Atenea soltó una carcajada en cierto punto, su escepticismo brotando a la superficie. Qué farsante. —Vámonos —dijo a su familia, levantándose de su asiento.

Afuera, Jake ya estaba esperando, listo para llevárselos. —¿Espero que haya disfrutado del evento navideño, señora? —preguntó, abriendo las puertas del coche para ellas.

—Sí, Jake, gracias —respondió Atenea, forzando una sonrisa.

Mientras se alejaban del entorno escolar, sus labios se curvaron en una sonrisa de suficiencia cuando vio a Ewan aparecer de repente afuera del salón de la escuela, respirando con dificultad, con los ojos yendo de aquí para allá.

¿Los estaba buscando?

Justo antes de perderlo de vista, lo vio hacer señas a un hombre cerca de un coche —probablemente su chófer—. ¿Intentaba perseguirlos?

Cinco minutos después, la diversión anterior de Atenea se convirtió en ira al darse cuenta de que su intuición era correcta. Ewan realmente los seguía. ¿Para qué? No podía decirlo.

—Señora, ¿conoce al coche que viene detrás de nosotros? —preguntó Jake, su voz teñida de preocupación.

—No le hagas caso. Acelera. Tenemos que llegar a una cena.

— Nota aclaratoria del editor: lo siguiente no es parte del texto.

(* ===== verification/Mkfsproof.v ===== *)
(** * The image that mkfs builds is a file system

    Every block an inode refers to is its own, and a file's contents are what was appended
    to it; the bitmap marks exactly the blocks in use. *)

From S2P Require Import Prelude Mem CString Kernel Printf Bio Log Logproof Fs Fsproof Fsread Mkfs.

(** ** Where an inode's blocks are *)

(** The slots of a file of [n] blocks. *)
Definition in_use (n k : Z) : Prop := if decide (k < 0) then NDIRECT < n else k < n.
#[global] Instance in_use_dec n k : Decision (in_use n k).
Proof. unfold in_use. destruct (decide (k < 0)); apply _. Defined.

(** Every block of the image is there, and none is of another size. *)
Definition is_image (v : blocks) : Prop := (∀ n, 0 ≤ n < FSSIZE → ∃ d, v !! n = Some d ∧ length d = 1024%nat) ∧ sized v.

Lemma is_image_insert v b d : is_image v → length d = 1024%nat → is_image (<[b := d]> v).
Proof.
  intros [H1 H2] Hd. split; [|by apply sized_insert]. intros n Hn. destruct (decide (n = b)) as [->|Hne].
  - exists d. by rewrite lookup_insert_eq.
  - rewrite lookup_insert_ne by done. by apply H1.
Qed.

(** The inodes [I], with contents [D] and [N] blocks each; blocks from [fb] on are free. *)
Record inv (v : blocks) (D : Z → dinode) (N : Z → Z) (I : Z → Prop) (fb : Z) : Prop := {
  v_image : is_image v;
  v_fresh n : fb ≤ n < FSSIZE → blk v n = replicate 1024 0;
  v_fb : nmeta ≤ fb ≤ FSSIZE;
  v_shape i : I i → length (di_addrs (D i)) = 13%nat ∧ 0 ≤ N i ≤ MAXFILE;
  v_used i k : I i → slot k → in_use (N i) k → nmeta ≤ loc v (D i) k < fb;
  v_unused i k : I i → slot k → ¬ in_use (N i) k → loc v (D i) k = 0;
  v_inj i k j m : I i → I j → slot k → slot m → in_use (N i) k → in_use (N j) m → loc v (D i) k = loc v (D j) m → i = j ∧ k = m
}.

Lemma v_img v D N I fb : inv v D N I fb → ∀ n, 0 ≤ n < FSSIZE → ∃ d, v !! n = Some d ∧ length d = 1024%nat.
Proof. intros H. apply (v_image _ _ _ _ _ H). Qed.

Definition setz {A} (f : Z → A) (i : Z) (a : A) (j : Z) : A := if decide (j = i) then a else f j.

Lemma setz_eq {A} (f : Z → A) i a : setz f i a i = a.
Proof. unfold setz. by rewrite decide_True. Qed.
Lemma setz_ne {A} (f : Z → A) i a j : j ≠ i → setz f i a j = f j.
Proof. intros. unfold setz. by rewrite decide_False. Qed.

(** The inode [i] gets the blocks [fb .. fb1) in slots that had none. *)
Lemma inv_extend v D N I fb v1 d1 n1 fb1 i : inv v D N I fb → I i →
  is_image v1 →
  (∀ n, fb1 ≤ n < FSSIZE → blk v1 n = replicate 1024 0) →
  fb ≤ fb1 ≤ FSSIZE → length (di_addrs d1) = 13%nat → N i ≤ n1 ≤ MAXFILE →
  (∀ j k, I j → j ≠ i → slot k → loc v1 (D j) k = loc v (D j) k) →
  (∀ k, slot k → in_use (N i) k → loc v1 d1 k = loc v (D i) k) →
  (∀ k, slot k → ¬ in_use n1 k → loc v1 d1 k = 0) →
  (∀ k, slot k → in_use n1 k → ¬ in_use (N i) k → fb ≤ loc v1 d1 k < fb1) →
  (∀ k m, slot k → slot m → in_use n1 k → ¬ in_use (N i) k → in_use n1 m → ¬ in_use (N i) m → loc v1 d1 k = loc v1 d1 m → k = m) →
  inv v1 (setz D i d1) (setz N i n1) I fb1.
Proof.
  intros [Himg Hfr Hfb Hsh Hus Hun Hinj] Hi Himg1 Hfr1 Hfb1 Hlen Hn1 Hoth Hold Hun1 Hnew Hinj1.
  assert (Hcase : ∀ j k, I j → slot k → in_use (setz N i n1 j) k →
    (in_use (N j) k ∧ loc v1 (setz D i d1 j) k = loc v (D j) k) ∨ (j = i ∧ ¬ in_use (N i) k ∧ in_use n1 k ∧ fb ≤ loc v1 (setz D i d1 j) k < fb1)).
  { intros j k Hj Hk Hu. destruct (decide (j = i)) as [->|Hne].
    - rewrite (setz_eq N) in Hu; rewrite (setz_eq D). destruct (decide (in_use (N i) k)); [left; by auto|]. right. split_and!; try done; by apply Hnew.
    - rewrite (setz_ne N) in Hu by done; rewrite (setz_ne D) by done. left. auto. }
  split; try done.
  - lia.
  - intros j Hj. destruct (decide (j = i)) as [->|Hne]; [rewrite !setz_eq|rewrite !setz_ne by done; by apply Hsh].
    split; [done|]. destruct (Hsh i Hi). lia.
  - intros j k Hj Hk Hu. destruct (Hcase j k Hj Hk Hu) as [[Hu0 ->]|(-> & _ & _ & ?)]; [|lia]. specialize (Hus j k Hj Hk Hu0). lia.
  - intros j k Hj Hk Hu. destruct (decide (j = i)) as [->|Hne]; [rewrite (setz_eq N) in Hu; rewrite (setz_eq D); auto|]. rewrite (setz_ne N) in Hu by done; rewrite (setz_ne D) by done.
    rewrite Hoth by done. auto.
  - intros j k j' m Hj Hj' Hk Hm Hu Hu' E. destruct (Hcase j k Hj Hk Hu) as [[Hu0 El]|(-> & Hnu & Hu1 & El)];
      destruct (Hcase j' m Hj' Hm Hu') as [[Hu0' El']|(-> & Hnu' & Hu1' & El')].
    + apply Hinj; try done. congruence.
    + specialize (Hus j k Hj Hk Hu0). lia.
    + specialize (Hus j' m Hj' Hm Hu0'). lia.
    + split; [done|]. rewrite !setz_eq in E. by apply Hinj1.
Qed.

(** ** Allocating a block of a file *)

(** The blocks of a file of [n] data blocks. *)
Definition nb (n : Z) : Z := n + (if NDIRECT <? n then 1 else 0).

Definition set_addr (din : dinode) (i : nat) (x : Z) : dinode :=
  mkdinode (di_type din) (di_major din) (di_minor din) (di_nlink din) (di_size din) (<[i := x]> (di_addrs din)).

Lemma addr_set din i x j : length (di_addrs din) = 13%nat → (i < 13)%nat → 0 ≤ j →
  addr (set_addr din i x) j = if decide (Z.to_nat j = i) then x else addr din j.
Proof.
  intros Hl Hi Hj. unfold addr, set_addr. cbn [di_addrs]. case_decide as E.
  - rewrite E, list_lookup_insert_eq by lia. done.
  - by rewrite list_lookup_insert_ne.
Qed.

(** Only the addresses of an inode change. *)
Definition same_but_addrs (d d1 : dinode) : Prop := di_type d1 = di_type d ∧ di_major d1 = di_major d ∧ di_minor d1 = di_minor d ∧
  di_nlink d1 = di_nlink d ∧ di_size d1 = di_size d.

(** The result of [file_block] on the inode [i]. *)
Record located (v : blocks) (D : Z → dinode) (N : Z → Z) (I : Z → Prop) (fb i fbn : Z) (v1 : blocks) (d1 : dinode) (x fb1 : Z) : Prop := {
  l_inv : inv v1 (setz D i d1) (setz N i (Z.max (N i) (fbn + 1))) I fb1;
  l_x : x = loc v1 d1 fbn;
  l_old j k : I j → slot k → in_use (N j) k → loc v1 (setz D i d1 j) k = loc v (D j) k;
  l_data j k : I j → 0 ≤ k < N j → blk v1 (loc v (D j) k) = blk v (loc v (D j) k);
  l_new : N i = fbn → blk v1 x = replicate 1024 0;
  l_fb : fb1 = fb + nb (Z.max (N i) (fbn + 1)) - nb (N i);
  l_meta b : b < nmeta → v1 !! b = v !! b;
  l_same : same_but_addrs (D i) d1
}.

Section one.
Context (v : blocks) (D : Z → dinode) (N : Z → Z) (I : Z → Prop) (fb : Z) (i : Z).
Hypothesis Hinv : inv v D N I fb.
Hypothesis Hi : I i.

Lemma loc_in_image j k : I j → slot k → in_use (N j) k → 0 ≤ loc v (D j) k < FSSIZE ∧ loc v (D j) k ≠ 0.
Proof using Hinv.
  intros Hj Hk Hu. pose proof (v_used _ _ _ _ _ Hinv j k Hj Hk Hu). pose proof (v_fb _ _ _ _ _ Hinv).
  change nmeta with 46 in *. change FSSIZE with 2000 in *. lia.
Qed.

Lemma rsect_ok n fi fb' : 0 ≤ n < FSSIZE → rsect n (mkmkst v fi fb') = Ok (blk v n) (mkmkst v fi fb') ∧ length (blk v n) = 1024%nat.
Proof using Hinv.
  intros Hn. destruct (v_img _ _ _ _ _ Hinv n Hn) as (d & E & Hd). unfold rsect, bind, get, blk. cbn [img]. by rewrite E.
Qed.

(** Nothing is allocated: the block is there. *)
Lemma file_block_old fbn fi : 0 ≤ fbn < N i →
  file_block (D i) fbn (mkmkst v fi fb) = Ok (D i, loc v (D i) fbn) (mkmkst v fi fb) ∧
  located v D N I fb i fbn v (D i) (loc v (D i) fbn) fb.
Proof using Hinv Hi.
  intros Hf. destruct (v_shape _ _ _ _ _ Hinv i Hi) as [Hlen HN].
  assert (Hs : slot fbn) by (apply slot_of; lia).
  assert (Hu : in_use (N i) fbn) by (unfold in_use; rewrite decide_False by lia; lia).
  pose proof (loc_in_image i fbn Hi Hs Hu) as [_ Hnz].
  split.
  - unfold file_block. unfold loc in Hnz |- *. rewrite (proj2 (Z.ltb_ge fbn 0)) in Hnz |- * by lia.
    change (default 0 (di_addrs (D i) !! Z.to_nat NDIRECT)) with (addr (D i) NDIRECT).
    change (default 0 (di_addrs (D i) !! Z.to_nat fbn)) with (addr (D i) fbn).
    destruct (fbn <? NDIRECT) eqn:E.
    + by rewrite (proj2 (Z.eqb_neq _ _) Hnz).
    + destruct (Z.eqb_spec (addr (D i) NDIRECT) 0) as [|Hind]; [done|]. unfold bind at 1, ret at 1.
      assert (Hui : in_use (N i) (-1)) by (unfold in_use; rewrite decide_True by lia; apply Z.ltb_ge in E; lia).
      destruct (loc_in_image i (-1) Hi slot_ind Hui) as [Hr _]. rewrite loc_ind in Hr.
      rewrite (bind_Ok _ _ _ _ _ (proj1 (rsect_ok _ fi fb Hr))). by rewrite (proj2 (Z.eqb_neq _ _) Hnz).
  - assert (Hupd : ∀ j, setz D i (D i) j = D j) by (intros j; unfold setz; case_decide; by subst).
    pose proof (v_fb _ _ _ _ _ Hinv).
    split; rewrite ?(Z.max_l (N i) (fbn + 1)) by lia; try done; try lia; [|intros; by rewrite Hupd].
    apply (inv_extend v D N I fb); try done; try apply Hinv; try lia; intros; by apply (v_unused _ _ _ _ _ Hinv).
Qed.

(** One more block: in slot [N i], and for the first indirect one also in slot -1. *)
Lemma inv_new v1 d1 x fb1 fbn : N i = fbn → fbn < MAXFILE →
  is_image v1 →
  (∀ n, fb1 ≤ n < FSSIZE → blk v1 n = replicate 1024 0) → fb ≤ x < fb1 → fb1 ≤ FSSIZE → length (di_addrs d1) = 13%nat →
  (∀ j k, I j → j ≠ i → slot k → loc v1 (D j) k = loc v (D j) k) →
  (∀ k, slot k → k ≠ fbn → (fbn = NDIRECT → k ≠ -1) → loc v1 d1 k = loc v (D i) k) →
  loc v1 d1 fbn = x → (fbn = NDIRECT → fb ≤ loc v1 d1 (-1) < fb1 ∧ loc v1 d1 (-1) ≠ x) →
  inv v1 (setz D i d1) (setz N i (Z.max (N i) (fbn + 1))) I fb1.
Proof using Hinv Hi.
  intros HN Hmax Himg Hfr Hx Hfb Hlen Hoth Hloc Hlx Hind. destruct (v_shape _ _ _ _ _ Hinv i Hi) as [_ HNi].
  pose proof (v_fb _ _ _ _ _ Hinv).
  assert (Hnew : ∀ k, slot k → in_use (Z.max (N i) (fbn + 1)) k → ¬ in_use (N i) k → k = fbn ∨ (k = -1 ∧ fbn = NDIRECT)).
  { intros k Hk. unfold in_use, slot in *. case_decide; lia. }
  apply (inv_extend v D N I fb); try done; try lia.
  - intros k Hk Hu. apply Hloc; [done| |]; unfold in_use in Hu; case_decide; lia.
  - intros k Hk Hu. rewrite Hloc; [|done|unfold in_use in Hu; case_decide; lia|unfold in_use in Hu; case_decide; lia].
    apply (v_unused _ _ _ _ _ Hinv); try done. unfold in_use in *. case_decide; lia.
  - intros k Hk Hu Hnu. destruct (Hnew k Hk Hu Hnu) as [->|[-> E]]; [lia|]. destruct (Hind E). lia.
  - intros k m Hk Hm Hu Hnu Hu' Hnu' E. destruct (Hnew k Hk Hu Hnu) as [->|[-> E1]]; destruct (Hnew m Hm Hu' Hnu') as [->|[-> E2]]; try done.
    + destruct (Hind E2). congruence.
    + destruct (Hind E1). congruence.
Qed.

Lemma nb_new n : nb (Z.max n (n + 1)) - nb n = if n =? NDIRECT then 2 else 1.
Proof. unfold nb. rewrite Z.max_r by lia. change NDIRECT with 12. destruct (Z.ltb_spec 12 (n + 1)), (Z.ltb_spec 12 n), (Z.eqb_spec n 12); lia. Qed.

Lemma new_block_eq v' fi fb' : 0 ≤ fb' < 2 ^ 32 - 1 → new_block (mkmkst v' fi fb') = Ok fb' (mkmkst v' fi (fb' + 1)).
Proof. intros H. unfold new_block, bind, get, put, ret. cbn [img freeinode freeblock]. unfold u32. by rewrite wrap_small by lia. Qed.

Jake obedeció, pisando el acelerador. Pero a medida que aceleraban, Ewan ordenó a su conductor hacer lo mismo. El hombre frunció el ceño, probablemente perplejo por el aumento repentino de tensión.

Pero antes de que pudiera comprender completamente la situación, un gran tráiler se precipitó desde el carril adyacente y bloqueó la carretera horizontalmente, haciendo que el coche de Atenea se detuviera bruscamente.

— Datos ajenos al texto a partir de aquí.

(* ===== verification/Lifecycle.v ===== *)
(** * Life of a process: first process, fork, exit (proc.c)

    The part of proc.c that needs the file system. *)

From S2P Require Import Prelude Mem CString Kernel Spinlock Kalloc Vm Proc Uart Printf Console Bio Log Fs Pipe File.

(** [safestrcpy(dst, src, 16)] on a [char name[16]]: after a terminator was copied,
    one more null byte is stored. *)
Definition name_copy (dst src : list Z) : list Z :=
  let w := take 16 (take 15 (cut_nul src) ++ [0; 0]) in w ++ drop (length w) dst.

Definition initcode : list Z :=
  [0x17; 0x05; 0x00; 0x00; 0x13; 0x05; 0x45; 0x02;
   0x97; 0x05; 0x00; 0x00; 0x93; 0x85; 0x35; 0x02;
   0x93; 0x08; 0x70; 0x00; 0x73; 0x00; 0x00; 0x00;
   0x93; 0x08; 0x20; 0x00; 0x73; 0x00; 0x00; 0x00;
   0xef; 0xf0; 0x9f; 0xff; 0x2f; 0x69; 0x6e; 0x69;
   0x74; 0x00; 0x00; 0x24; 0x00; 0x00; 0x00; 0x00;
   0x00; 0x00; 0x00; 0x00].

Section lifecycle.
Context {I : image} {D : Disk}.

(** A failed [allocproc] makes the next line dereference a null pointer. *)
Definition userinit : KM unit :=
  let! p := ⇑ allocproc in
  ⇑ (modify (fun k => k <| k_initproc := p |>)) ;;;
  let! p := ⇑ (of_option p) in
  let! pr := ⇑ (get_proc p) in
  ⇑ (uvmfirst (p_pagetable pr) initcode) ;;;
  ⇑ (upd_proc p (fun r => r <| p_sz := PGSIZE |>)) ;;;
  ⇑ (tf_set p tf_epc 0) ;;;
  ⇑ (tf_set p tf_sp PGSIZE) ;;;
  ⇑ (upd_proc p (fun r => r <| p_name ::= fun n => name_copy n (bytes_of "initcode") |>)) ;;;
  let! cwd := namei (bytes_of "/") in
  ⇑ (upd_proc p (fun r => r <| p_cwd := cwd |> <| p_state := RUNNABLE |>)) ;;;
  ⇑ (release (LProc p)).

(** [*(np->trapframe) = *(p->trapframe)] *)
Definition copy_trapframe (np p : nat) : K unit :=
  let! n := get_proc np in
  let! o := get_proc p in
  mem_mod (fun m => memmove m (p_trapframe n) (p_trapframe o) TRAPFRAME_SIZE).

Definition fork : K Z :=
  let! p := curproc in
  let! np := allocproc in
  match np with
  | None => ret (-1)
  | Some np =>
      let! pr := get_proc p in
      let! n := get_proc np in
      let! r := uvmcopy (p_pagetable pr) (p_pagetable n) (p_sz pr) in
      if r <? 0 then freeproc np ;;; release (LProc np) ;;; ret (-1) else
      upd_proc np (fun r => r <| p_sz := p_sz pr |>) ;;;
      copy_trapframe np p ;;;
      tf_set np tf_a0 0 ;;;
      for_ 0 NOFILE (fun i =>
        let! pr := get_proc p in
        match p_ofile pr !! Z.to_nat i with
        | Some (Some f) =>
            let! f := filedup f in
            upd_proc np (fun r => r <| p_ofile ::= <[Z.to_nat i := Some f]> |>)
        | _ => ret tt
        end) ;;;
      let! cwd := of_option (p_cwd pr) in
      let! cwd := idup cwd in
      upd_proc np (fun r => r <| p_cwd := Some cwd |>) ;;;
      upd_proc np (fun r => r <| p_name ::= fun n => name_copy n (p_name pr) |>) ;;;
      let! n := get_proc np in
      let pid := p_pid n in
      release (LProc np) ;;;
      acquire LWait ;;;
      upd_proc np (fun r => r <| p_parent := Some p |>) ;;;
      release LWait ;;;
      acquire (LProc np) ;;;
      upd_proc np (fun r => r <| p_state := RUNNABLE |>) ;;;
      release (LProc np) ;;;
      ret pid
  end.

(** The open files, one after the other. *)
Definition close_all (p : nat) : KM unit :=
  for_ 0 NOFILE (fun fd =>
    let! pr := ⇑ (get_proc p) in
    match p_ofile pr !! Z.to_nat fd with
    | Some (Some f) =>
        fileclose f ;;;
        ⇑ (upd_proc p (fun r => r <| p_ofile ::= <[Z.to_nat fd := None]> |>))
    | _ => ret tt
    end).

(** The last steps of [exit], up to the final switch. *)
Definition exit_finish (p : nat) (status : Z) : K unit :=
  acquire LWait ;;;
  reparent p ;;;
  let! pr := get_proc p in
  wakeup_ptr (ChProc <$> p_parent pr) ;;;
  acquire (LProc p) ;;;
  upd_proc p (fun r => r <| p_xstate := status |> <| p_state := ZOMBIE |>) ;;;
  release LWait.

Definition exit {A} (status : Z) : KM A :=
  let! p := ⇑ curproc in
  let! k := ⇑ get in
  if decide (k_initproc k = Some p) then panic "init exiting" else
  close_all p ;;;
  begin_op ;;;
  let! pr := ⇑ (get_proc p) in
  let! cwd := ⇑ (of_option (p_cwd pr)) in
  iput cwd ;;;
  end_op ;;;
  ⇑ (upd_proc p (fun r => r <| p_cwd := None |>)) ;;;
  ⇑ (exit_finish p status) ;;;
  sched ;;;
  panic "zombie exit".

End lifecycle.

Antes de que pudieran entender las intenciones del gran vehículo, otro gran vehículo, estructurado como un tanque blindado, aceleró desde atrás, pasando el coche de Ewan, y se detuvo justo detrás del coche de Atenea.

De repente, las ventanas del extraño coche se abrieron y estallaron disparos, rompiendo la paz relativa de la noche mientras las balas golpeaban el coche de Atenea esporádicamente.